-------- PROVIDED ENTRIES

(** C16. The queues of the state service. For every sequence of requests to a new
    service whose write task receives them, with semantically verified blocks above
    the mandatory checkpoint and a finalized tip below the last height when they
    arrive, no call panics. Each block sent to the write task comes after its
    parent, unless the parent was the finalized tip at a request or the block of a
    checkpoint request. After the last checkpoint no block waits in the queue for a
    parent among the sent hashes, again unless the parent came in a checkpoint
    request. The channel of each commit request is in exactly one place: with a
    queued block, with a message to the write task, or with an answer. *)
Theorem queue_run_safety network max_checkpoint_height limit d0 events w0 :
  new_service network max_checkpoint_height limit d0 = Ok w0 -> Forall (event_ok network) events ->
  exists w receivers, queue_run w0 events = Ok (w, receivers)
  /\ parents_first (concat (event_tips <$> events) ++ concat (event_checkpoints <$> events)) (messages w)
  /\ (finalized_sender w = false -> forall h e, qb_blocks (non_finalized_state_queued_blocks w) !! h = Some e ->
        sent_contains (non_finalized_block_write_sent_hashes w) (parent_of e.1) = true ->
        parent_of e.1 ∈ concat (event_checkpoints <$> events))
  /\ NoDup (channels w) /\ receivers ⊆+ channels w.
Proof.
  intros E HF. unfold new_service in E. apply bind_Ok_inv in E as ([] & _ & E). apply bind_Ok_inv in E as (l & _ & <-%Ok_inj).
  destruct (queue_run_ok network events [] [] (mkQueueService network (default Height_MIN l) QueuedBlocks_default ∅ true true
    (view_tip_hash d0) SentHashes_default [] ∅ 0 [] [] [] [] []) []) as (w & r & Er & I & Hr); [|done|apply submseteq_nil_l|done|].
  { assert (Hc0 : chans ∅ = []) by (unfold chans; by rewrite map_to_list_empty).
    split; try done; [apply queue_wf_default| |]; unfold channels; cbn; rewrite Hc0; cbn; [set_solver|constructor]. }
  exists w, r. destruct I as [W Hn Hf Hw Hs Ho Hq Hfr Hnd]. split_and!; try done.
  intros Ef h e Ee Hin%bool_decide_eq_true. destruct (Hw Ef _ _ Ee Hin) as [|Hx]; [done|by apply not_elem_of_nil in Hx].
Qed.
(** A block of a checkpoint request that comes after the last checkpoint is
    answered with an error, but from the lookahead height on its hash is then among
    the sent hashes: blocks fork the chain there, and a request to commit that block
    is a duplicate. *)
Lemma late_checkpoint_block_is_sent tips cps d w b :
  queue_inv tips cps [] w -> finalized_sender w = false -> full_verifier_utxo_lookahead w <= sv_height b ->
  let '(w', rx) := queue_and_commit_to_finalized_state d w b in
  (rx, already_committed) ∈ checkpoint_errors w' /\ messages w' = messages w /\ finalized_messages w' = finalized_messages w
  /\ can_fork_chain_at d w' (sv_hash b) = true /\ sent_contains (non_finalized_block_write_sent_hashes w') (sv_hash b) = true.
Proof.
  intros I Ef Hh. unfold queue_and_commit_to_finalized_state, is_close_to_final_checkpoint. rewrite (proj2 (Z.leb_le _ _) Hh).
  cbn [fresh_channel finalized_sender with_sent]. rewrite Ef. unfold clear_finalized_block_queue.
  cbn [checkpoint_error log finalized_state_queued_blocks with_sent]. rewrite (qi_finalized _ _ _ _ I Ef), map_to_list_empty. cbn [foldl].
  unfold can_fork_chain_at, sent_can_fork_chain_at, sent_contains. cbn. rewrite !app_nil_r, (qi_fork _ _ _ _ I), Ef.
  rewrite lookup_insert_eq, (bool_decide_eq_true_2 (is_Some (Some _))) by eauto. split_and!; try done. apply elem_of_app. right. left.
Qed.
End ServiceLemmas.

----------------
-------- PROVIDED ENTRIES

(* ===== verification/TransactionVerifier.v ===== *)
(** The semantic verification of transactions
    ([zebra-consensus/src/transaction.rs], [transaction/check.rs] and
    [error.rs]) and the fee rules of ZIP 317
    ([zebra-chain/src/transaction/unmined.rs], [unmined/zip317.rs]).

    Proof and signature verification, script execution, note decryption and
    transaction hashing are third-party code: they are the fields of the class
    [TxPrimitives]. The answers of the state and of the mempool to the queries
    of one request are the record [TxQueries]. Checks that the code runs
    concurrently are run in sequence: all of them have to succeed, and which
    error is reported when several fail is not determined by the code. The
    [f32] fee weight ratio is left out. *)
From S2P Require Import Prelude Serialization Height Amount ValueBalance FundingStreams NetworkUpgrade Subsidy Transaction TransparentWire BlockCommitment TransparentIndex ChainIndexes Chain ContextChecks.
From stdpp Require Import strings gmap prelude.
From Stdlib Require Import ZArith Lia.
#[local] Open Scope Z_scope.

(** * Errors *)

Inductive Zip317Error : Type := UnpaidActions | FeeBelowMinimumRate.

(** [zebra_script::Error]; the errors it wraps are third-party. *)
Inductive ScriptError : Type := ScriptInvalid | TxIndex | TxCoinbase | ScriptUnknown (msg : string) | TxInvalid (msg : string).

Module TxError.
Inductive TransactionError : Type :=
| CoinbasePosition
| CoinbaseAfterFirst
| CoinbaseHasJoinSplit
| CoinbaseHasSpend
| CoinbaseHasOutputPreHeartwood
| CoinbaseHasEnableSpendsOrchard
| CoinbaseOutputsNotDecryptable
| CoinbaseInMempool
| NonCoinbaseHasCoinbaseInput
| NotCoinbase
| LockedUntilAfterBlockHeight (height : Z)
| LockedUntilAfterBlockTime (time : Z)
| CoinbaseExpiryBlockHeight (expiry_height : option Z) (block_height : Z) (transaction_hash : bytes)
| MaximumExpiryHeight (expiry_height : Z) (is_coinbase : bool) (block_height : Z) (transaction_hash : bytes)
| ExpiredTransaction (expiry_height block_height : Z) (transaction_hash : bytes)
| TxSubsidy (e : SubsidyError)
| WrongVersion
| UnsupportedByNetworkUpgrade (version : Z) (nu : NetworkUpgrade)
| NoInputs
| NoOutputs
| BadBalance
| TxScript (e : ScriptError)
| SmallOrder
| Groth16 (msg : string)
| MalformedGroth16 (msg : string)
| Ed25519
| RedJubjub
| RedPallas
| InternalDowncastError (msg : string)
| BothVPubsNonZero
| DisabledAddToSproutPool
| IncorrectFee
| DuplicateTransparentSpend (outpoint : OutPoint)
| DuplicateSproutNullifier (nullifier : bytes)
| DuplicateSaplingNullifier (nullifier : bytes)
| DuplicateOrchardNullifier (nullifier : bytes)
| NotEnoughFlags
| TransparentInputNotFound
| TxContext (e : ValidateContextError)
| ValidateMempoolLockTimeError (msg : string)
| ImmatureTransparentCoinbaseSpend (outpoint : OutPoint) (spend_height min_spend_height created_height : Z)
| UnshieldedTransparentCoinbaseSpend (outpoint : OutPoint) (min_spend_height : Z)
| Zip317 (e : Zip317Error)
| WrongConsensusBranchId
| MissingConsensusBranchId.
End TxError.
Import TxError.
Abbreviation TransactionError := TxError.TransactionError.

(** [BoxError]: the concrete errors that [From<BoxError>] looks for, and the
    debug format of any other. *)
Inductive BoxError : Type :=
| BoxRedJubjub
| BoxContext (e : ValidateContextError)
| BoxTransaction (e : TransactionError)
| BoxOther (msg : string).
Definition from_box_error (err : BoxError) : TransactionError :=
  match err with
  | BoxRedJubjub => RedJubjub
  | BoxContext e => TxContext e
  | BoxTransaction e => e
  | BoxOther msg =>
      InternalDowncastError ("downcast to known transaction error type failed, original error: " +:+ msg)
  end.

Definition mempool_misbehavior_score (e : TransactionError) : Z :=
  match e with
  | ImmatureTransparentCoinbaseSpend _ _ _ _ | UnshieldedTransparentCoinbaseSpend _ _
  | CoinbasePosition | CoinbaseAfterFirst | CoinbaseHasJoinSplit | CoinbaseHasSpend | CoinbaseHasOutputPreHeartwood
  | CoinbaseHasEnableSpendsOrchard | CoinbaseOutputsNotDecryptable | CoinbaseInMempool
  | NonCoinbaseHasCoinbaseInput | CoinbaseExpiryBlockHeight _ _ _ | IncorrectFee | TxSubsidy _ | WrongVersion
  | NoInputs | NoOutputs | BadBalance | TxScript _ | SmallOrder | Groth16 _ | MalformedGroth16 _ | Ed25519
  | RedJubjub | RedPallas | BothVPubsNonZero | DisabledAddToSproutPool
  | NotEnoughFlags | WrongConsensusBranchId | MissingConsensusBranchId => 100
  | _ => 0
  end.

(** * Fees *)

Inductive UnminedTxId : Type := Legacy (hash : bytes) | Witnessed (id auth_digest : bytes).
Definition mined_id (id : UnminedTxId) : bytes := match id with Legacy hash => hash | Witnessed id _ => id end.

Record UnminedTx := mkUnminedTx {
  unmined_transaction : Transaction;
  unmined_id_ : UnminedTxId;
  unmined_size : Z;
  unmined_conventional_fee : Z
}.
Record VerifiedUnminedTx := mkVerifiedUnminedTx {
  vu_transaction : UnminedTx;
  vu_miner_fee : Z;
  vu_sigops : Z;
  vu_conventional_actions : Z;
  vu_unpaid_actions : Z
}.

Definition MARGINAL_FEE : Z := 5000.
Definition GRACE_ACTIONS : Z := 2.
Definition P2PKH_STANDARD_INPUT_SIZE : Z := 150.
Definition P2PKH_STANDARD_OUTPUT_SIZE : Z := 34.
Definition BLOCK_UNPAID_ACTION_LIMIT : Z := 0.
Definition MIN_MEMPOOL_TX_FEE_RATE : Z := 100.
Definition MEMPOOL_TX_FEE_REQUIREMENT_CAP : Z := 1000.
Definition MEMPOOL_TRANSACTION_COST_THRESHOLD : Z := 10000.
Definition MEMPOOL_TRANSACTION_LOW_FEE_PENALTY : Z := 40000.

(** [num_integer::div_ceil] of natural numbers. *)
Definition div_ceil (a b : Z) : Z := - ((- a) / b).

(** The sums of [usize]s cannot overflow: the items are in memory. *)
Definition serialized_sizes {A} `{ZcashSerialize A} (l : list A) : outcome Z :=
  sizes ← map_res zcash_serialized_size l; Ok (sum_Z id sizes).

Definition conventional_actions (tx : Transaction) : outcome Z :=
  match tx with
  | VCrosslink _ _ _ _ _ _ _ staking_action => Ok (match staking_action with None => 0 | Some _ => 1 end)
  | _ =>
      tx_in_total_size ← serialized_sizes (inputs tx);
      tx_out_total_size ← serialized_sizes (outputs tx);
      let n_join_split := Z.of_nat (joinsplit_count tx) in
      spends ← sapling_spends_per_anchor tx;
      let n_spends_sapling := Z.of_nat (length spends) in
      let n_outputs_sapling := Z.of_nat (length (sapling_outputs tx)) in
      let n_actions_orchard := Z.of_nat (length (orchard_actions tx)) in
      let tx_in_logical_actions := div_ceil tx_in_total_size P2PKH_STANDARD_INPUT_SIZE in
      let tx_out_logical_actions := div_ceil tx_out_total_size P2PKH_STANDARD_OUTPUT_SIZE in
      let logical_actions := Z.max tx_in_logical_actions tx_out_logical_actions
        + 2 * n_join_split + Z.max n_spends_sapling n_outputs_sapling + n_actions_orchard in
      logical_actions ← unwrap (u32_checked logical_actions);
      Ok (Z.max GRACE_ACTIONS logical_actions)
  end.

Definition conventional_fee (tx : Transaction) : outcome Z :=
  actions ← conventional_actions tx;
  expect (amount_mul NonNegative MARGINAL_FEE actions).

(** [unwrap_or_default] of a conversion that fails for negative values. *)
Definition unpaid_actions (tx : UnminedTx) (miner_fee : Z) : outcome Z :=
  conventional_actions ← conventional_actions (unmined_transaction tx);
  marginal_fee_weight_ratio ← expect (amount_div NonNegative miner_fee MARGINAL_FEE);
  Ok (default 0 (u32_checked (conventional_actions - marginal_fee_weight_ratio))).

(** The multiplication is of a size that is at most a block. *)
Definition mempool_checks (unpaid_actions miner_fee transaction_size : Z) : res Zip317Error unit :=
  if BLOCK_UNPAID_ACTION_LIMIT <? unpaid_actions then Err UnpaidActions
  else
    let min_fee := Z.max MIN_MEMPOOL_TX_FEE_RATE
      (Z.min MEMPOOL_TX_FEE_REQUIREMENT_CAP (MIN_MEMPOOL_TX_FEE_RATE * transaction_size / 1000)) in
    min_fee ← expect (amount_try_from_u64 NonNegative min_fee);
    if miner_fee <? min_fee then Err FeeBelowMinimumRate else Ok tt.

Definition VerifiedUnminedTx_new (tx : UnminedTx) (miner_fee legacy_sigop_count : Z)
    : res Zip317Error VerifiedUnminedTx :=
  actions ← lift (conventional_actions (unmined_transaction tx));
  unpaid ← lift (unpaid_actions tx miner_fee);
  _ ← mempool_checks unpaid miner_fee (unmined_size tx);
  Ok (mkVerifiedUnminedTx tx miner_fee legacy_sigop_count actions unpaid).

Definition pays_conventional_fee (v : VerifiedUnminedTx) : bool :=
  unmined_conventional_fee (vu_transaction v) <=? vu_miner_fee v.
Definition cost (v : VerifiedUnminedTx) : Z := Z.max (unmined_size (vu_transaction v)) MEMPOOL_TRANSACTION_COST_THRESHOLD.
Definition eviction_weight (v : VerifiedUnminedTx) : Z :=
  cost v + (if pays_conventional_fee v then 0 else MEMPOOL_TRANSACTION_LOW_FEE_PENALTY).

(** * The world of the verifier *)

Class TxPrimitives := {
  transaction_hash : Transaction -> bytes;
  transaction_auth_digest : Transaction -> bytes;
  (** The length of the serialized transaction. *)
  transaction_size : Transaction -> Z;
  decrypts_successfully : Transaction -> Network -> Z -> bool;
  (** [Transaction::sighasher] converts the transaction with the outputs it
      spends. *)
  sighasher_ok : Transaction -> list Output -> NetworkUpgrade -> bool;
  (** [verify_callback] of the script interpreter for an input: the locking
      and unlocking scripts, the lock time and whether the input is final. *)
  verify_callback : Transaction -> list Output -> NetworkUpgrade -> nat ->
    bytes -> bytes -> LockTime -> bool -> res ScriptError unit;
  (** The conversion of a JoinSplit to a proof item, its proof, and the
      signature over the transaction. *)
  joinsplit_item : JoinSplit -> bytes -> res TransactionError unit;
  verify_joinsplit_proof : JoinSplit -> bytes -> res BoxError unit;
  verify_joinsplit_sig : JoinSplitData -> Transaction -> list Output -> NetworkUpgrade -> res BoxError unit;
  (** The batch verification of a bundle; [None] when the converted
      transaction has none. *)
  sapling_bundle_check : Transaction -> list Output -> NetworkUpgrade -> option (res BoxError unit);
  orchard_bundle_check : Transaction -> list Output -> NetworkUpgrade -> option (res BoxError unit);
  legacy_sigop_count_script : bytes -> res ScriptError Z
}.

----------------
-------- PROVIDED ENTRIES

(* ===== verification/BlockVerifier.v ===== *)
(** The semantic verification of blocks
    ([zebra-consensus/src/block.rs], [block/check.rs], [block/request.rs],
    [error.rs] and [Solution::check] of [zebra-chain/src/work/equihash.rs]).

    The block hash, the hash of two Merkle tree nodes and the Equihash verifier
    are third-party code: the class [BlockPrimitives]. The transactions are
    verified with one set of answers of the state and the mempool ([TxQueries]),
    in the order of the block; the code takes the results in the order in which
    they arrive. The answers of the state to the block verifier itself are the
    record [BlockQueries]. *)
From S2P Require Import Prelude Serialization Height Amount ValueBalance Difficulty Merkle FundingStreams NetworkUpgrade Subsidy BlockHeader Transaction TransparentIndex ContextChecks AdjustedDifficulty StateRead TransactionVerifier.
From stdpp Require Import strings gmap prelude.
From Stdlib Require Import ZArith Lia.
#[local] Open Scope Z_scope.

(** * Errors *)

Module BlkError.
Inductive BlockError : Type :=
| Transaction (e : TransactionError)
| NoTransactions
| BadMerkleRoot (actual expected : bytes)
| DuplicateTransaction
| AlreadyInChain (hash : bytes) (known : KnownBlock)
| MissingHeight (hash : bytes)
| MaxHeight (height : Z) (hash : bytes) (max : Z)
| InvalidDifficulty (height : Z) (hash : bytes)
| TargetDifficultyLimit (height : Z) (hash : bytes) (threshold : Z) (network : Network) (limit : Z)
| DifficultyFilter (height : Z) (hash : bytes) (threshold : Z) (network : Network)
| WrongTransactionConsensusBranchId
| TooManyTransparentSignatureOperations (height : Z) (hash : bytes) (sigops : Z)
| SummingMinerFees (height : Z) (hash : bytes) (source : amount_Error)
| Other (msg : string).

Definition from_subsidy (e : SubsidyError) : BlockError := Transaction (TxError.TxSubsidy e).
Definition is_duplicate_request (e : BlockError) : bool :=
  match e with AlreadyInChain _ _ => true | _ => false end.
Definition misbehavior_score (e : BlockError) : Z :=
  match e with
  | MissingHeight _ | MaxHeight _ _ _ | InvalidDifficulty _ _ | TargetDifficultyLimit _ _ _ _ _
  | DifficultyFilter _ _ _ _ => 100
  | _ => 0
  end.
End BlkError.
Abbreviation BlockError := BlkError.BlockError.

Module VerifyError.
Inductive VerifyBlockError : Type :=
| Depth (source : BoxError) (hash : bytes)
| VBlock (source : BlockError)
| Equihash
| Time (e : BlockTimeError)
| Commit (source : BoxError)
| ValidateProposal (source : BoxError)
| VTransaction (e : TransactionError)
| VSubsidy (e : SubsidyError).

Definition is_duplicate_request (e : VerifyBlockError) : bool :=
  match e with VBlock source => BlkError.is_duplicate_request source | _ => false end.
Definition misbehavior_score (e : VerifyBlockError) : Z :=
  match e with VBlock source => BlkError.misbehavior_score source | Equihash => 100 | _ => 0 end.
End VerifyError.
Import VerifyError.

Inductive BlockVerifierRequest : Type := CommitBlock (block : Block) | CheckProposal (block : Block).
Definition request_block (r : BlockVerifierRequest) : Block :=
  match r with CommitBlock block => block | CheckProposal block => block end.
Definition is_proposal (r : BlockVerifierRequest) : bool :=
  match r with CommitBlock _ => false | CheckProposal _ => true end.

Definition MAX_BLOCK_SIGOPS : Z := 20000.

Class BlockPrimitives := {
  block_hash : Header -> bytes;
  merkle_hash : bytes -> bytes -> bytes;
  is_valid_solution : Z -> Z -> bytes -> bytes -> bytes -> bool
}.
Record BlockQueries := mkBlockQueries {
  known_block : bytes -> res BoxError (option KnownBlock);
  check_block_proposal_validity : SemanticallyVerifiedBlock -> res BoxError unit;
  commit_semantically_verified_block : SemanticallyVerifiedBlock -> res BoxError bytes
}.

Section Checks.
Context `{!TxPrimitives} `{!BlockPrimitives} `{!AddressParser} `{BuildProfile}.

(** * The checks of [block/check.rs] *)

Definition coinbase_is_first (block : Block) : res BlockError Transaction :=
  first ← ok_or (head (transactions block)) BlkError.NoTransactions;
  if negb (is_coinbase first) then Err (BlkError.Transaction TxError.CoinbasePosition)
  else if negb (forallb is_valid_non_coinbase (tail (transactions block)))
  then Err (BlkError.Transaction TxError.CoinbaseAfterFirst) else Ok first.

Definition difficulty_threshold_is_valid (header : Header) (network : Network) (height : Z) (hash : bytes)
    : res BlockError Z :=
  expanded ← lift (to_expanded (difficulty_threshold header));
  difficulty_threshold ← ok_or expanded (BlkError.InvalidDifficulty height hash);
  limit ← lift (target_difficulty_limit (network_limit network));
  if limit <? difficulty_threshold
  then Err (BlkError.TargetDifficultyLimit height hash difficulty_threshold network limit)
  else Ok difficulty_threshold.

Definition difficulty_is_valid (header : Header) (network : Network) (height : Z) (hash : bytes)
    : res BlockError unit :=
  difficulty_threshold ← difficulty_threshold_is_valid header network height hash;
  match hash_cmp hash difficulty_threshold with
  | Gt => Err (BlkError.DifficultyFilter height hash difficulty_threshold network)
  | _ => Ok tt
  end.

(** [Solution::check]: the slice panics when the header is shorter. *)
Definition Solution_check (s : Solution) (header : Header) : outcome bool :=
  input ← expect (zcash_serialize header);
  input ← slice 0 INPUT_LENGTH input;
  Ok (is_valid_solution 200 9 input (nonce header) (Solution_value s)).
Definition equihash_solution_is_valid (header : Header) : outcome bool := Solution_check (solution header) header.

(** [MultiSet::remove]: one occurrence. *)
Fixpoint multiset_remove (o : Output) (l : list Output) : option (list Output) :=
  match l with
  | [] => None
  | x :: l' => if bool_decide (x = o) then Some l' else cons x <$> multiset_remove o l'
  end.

----------------

DIRECTIONS: Please return all lines above in which the string "panics" is found.

ANSWER BELOW:
    arrive, no call panics. Each block sent to the write task comes after its
(** [Solution::check]: the slice panics when the header is shorter. *)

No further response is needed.